With Schrafft Center anchor tenant Partners HealthCare scheduled to decamp to Somerville’s Assembly Row in 2016, longtime landlord Flatley Co. of Braintree will be looking to fill nearly half of the 609,000-square-foot building. Despite its location on the Mystic River, the property has little connection to the waterfront three decades after it was converted from chocolate factory to offices. A large parking lot occupies much of the space between the building and the river.

Boston-based CBT Architects is writing the next chapter in the history of the 16-acre property. A master plan that would create a campus environment, with new links to the riverfront and Sullivan Square.
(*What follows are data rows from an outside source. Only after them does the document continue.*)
(** What [unpost] and [release] have in common. *)
Lemma leave_spec st id e wake runs :
  sched_inv st → elems st !! id = Some e → list_head e = true → runs_ok runs →
  wake = true ∨ state e = REQ_QUEUED →
  ∃ st1 st2, list_del (ready_del st id) id e = Done st1 ∧
    next_in_line st1 (handle e) wake runs = Done st2 ∧
    sched_inv (free_element (set_sched_count st2 (i32 (sched_count st2 - 1))) id) ∧
    mode_queue st2 = mode_queue st ∧
    ∀ x ex, delete id (elems st2) !! x = Some ex → list_head ex = false → elems st !! x = Some ex.
Proof.
  intros Hinv He Hl Hruns Hwake.
  destruct (si_listed st Hinv id e He Hl) as (q & Hq & Hidq).
  destruct (si_queues st Hinv _ _ Hq) as (act & wait & -> & Hact & Hs).
  set (f := filter (λ x, x ≠ id) : list positive → list positive).
  set (st1 := set_table (ready_del st id) (<[handle e := f (act ++ wait)]> (req_sched_table st))).
  assert (list_del (ready_del st id) id e = Done st1) as Hdel.
  { unfold list_del. rewrite Hl. cbn. by rewrite Hq. }
  assert (queue_split (elems st) (handle e) (f act) (f wait)) as Hs'.
  { destruct Hs as (Hn & Ha & Hw & Hc). split_and!.
    - unfold f. rewrite <- filter_app. by apply NoDup_filter.
    - rewrite Forall_forall in Ha |- *. intros x [_ ?]%list_elem_of_filter. auto.
    - rewrite Forall_forall in Hw |- *. intros x [_ ?]%list_elem_of_filter. auto.
    - intros a b ea eb [_ ?]%list_elem_of_filter [_ ?]%list_elem_of_filter. by apply Hc. }
  destruct (next_in_line_spec st1 (handle e) (f act) (f wait) wake runs)
    as (run & tail & Hrt & Hnil & Hor & Hne & Hrun).
  { cbn. rewrite lookup_insert_eq. unfold f. by rewrite filter_app. }
  { exact Hs'. }
  { intros x Hx. destruct Hs' as (_ & _ & Hw & _). rewrite Forall_forall in Hw.
    destruct (Hw x Hx) as (ex & Hex & _ & _ & _ & Hst). cbn. rewrite list_elem_of_filter.
    intros [_ (? & ? & ?)%(si_ready st Hinv)]. congruence. }
  { destruct Hwake as [->|Hst]; [by left|right; left]. unfold f. rewrite filter_ne_notin; [done|].
    intros Hx. destruct Hs as (_ & Ha & _). rewrite Forall_forall in Ha.
    destruct (Ha id Hx) as (e' & He' & _ & _ & _ & [?|?]); congruence. }
  { done. }
  exists st1. eexists. split; [done|]. split; [exact Hnil|].
  split; last first.
  { split; [by case_decide|]. intros x ex Hx Hlx.
    pose proof (depart_unlisted st Hinv id e He Hl act wait run tail Hq Hs Hrt Hor) as Hu.
    rewrite filter_app in Hu. apply (Hu Hne Hrun x ex Hlx). cbn. case_decide as Hn; [|exact Hx].
    assert (run = []) as ->; [|by rewrite ready_map_nil].
    apply app_eq_nil in Hn as [_ Hw]. rewrite Hw in Hrt. by destruct run. }
  pose proof (depart_inv st Hinv id e He Hl act wait run tail Hq Hs Hrt Hor) as Hd.
  rewrite filter_app in Hd. specialize (Hd Hne Hrun). revert Hd. cbn zeta.
  assert (0 < sched_count st) as Hpos.
  { rewrite (si_count st Hinv). assert (id ∈ listed (elems st)) by (apply elem_of_listed; eauto).
    assert (size (listed (elems st)) ≠ 0%nat); [|lia]. intros Hz%size_empty_inv. set_solver. }
  pose proof (si_bound st Hinv).
  match goal with |- sched_inv ?a → sched_inv ?b => enough (a = b) as -> by done end.
  unfold departed. fold f. destruct (decide (f act ++ f wait = [])) as [Hnone|Hsome].
  - assert (run = []) as ->.
    { apply app_eq_nil in Hnone as [_ Hw]. rewrite Hw in Hrt. by destruct run. }
    unfold free_element, set_sched_count, set_table, ready_del, st1. cbn.
    rewrite ready_map_nil, app_nil_r, delete_insert_eq, i32_id by lia. done.
  - unfold free_element, set_sched_count, woken, ready_del, st1. cbn.
    assert (f (act ++ wait) = f act ++ f wait) as -> by apply filter_app.
    by rewrite i32_id by lia.
Qed.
Also under consideration: rooftop restaurants that would maximize Boston skyline and harbor views.

“To be able to use that space would be unbelievable,” said Haril Pandya, a CBT principal.

From Boston’s Financial District to the Route 495 belt, commercial landlords are putting a premium on upgrading open-air and common-area amenities. They see them as key to recruiting tech companies whose Millennial workforces favor non-traditional workspaces.

Mathworks’ new campus in Natick has an outdoor kitchen equipped with barbecue grills, refrigerators and seating for 800 employees. In the Alewife section of Cambridge, Equity Office Properties added a bocce court and fire pit last year at Intuit division Quickbase’s new offices at 150 Cambridgepark Drive.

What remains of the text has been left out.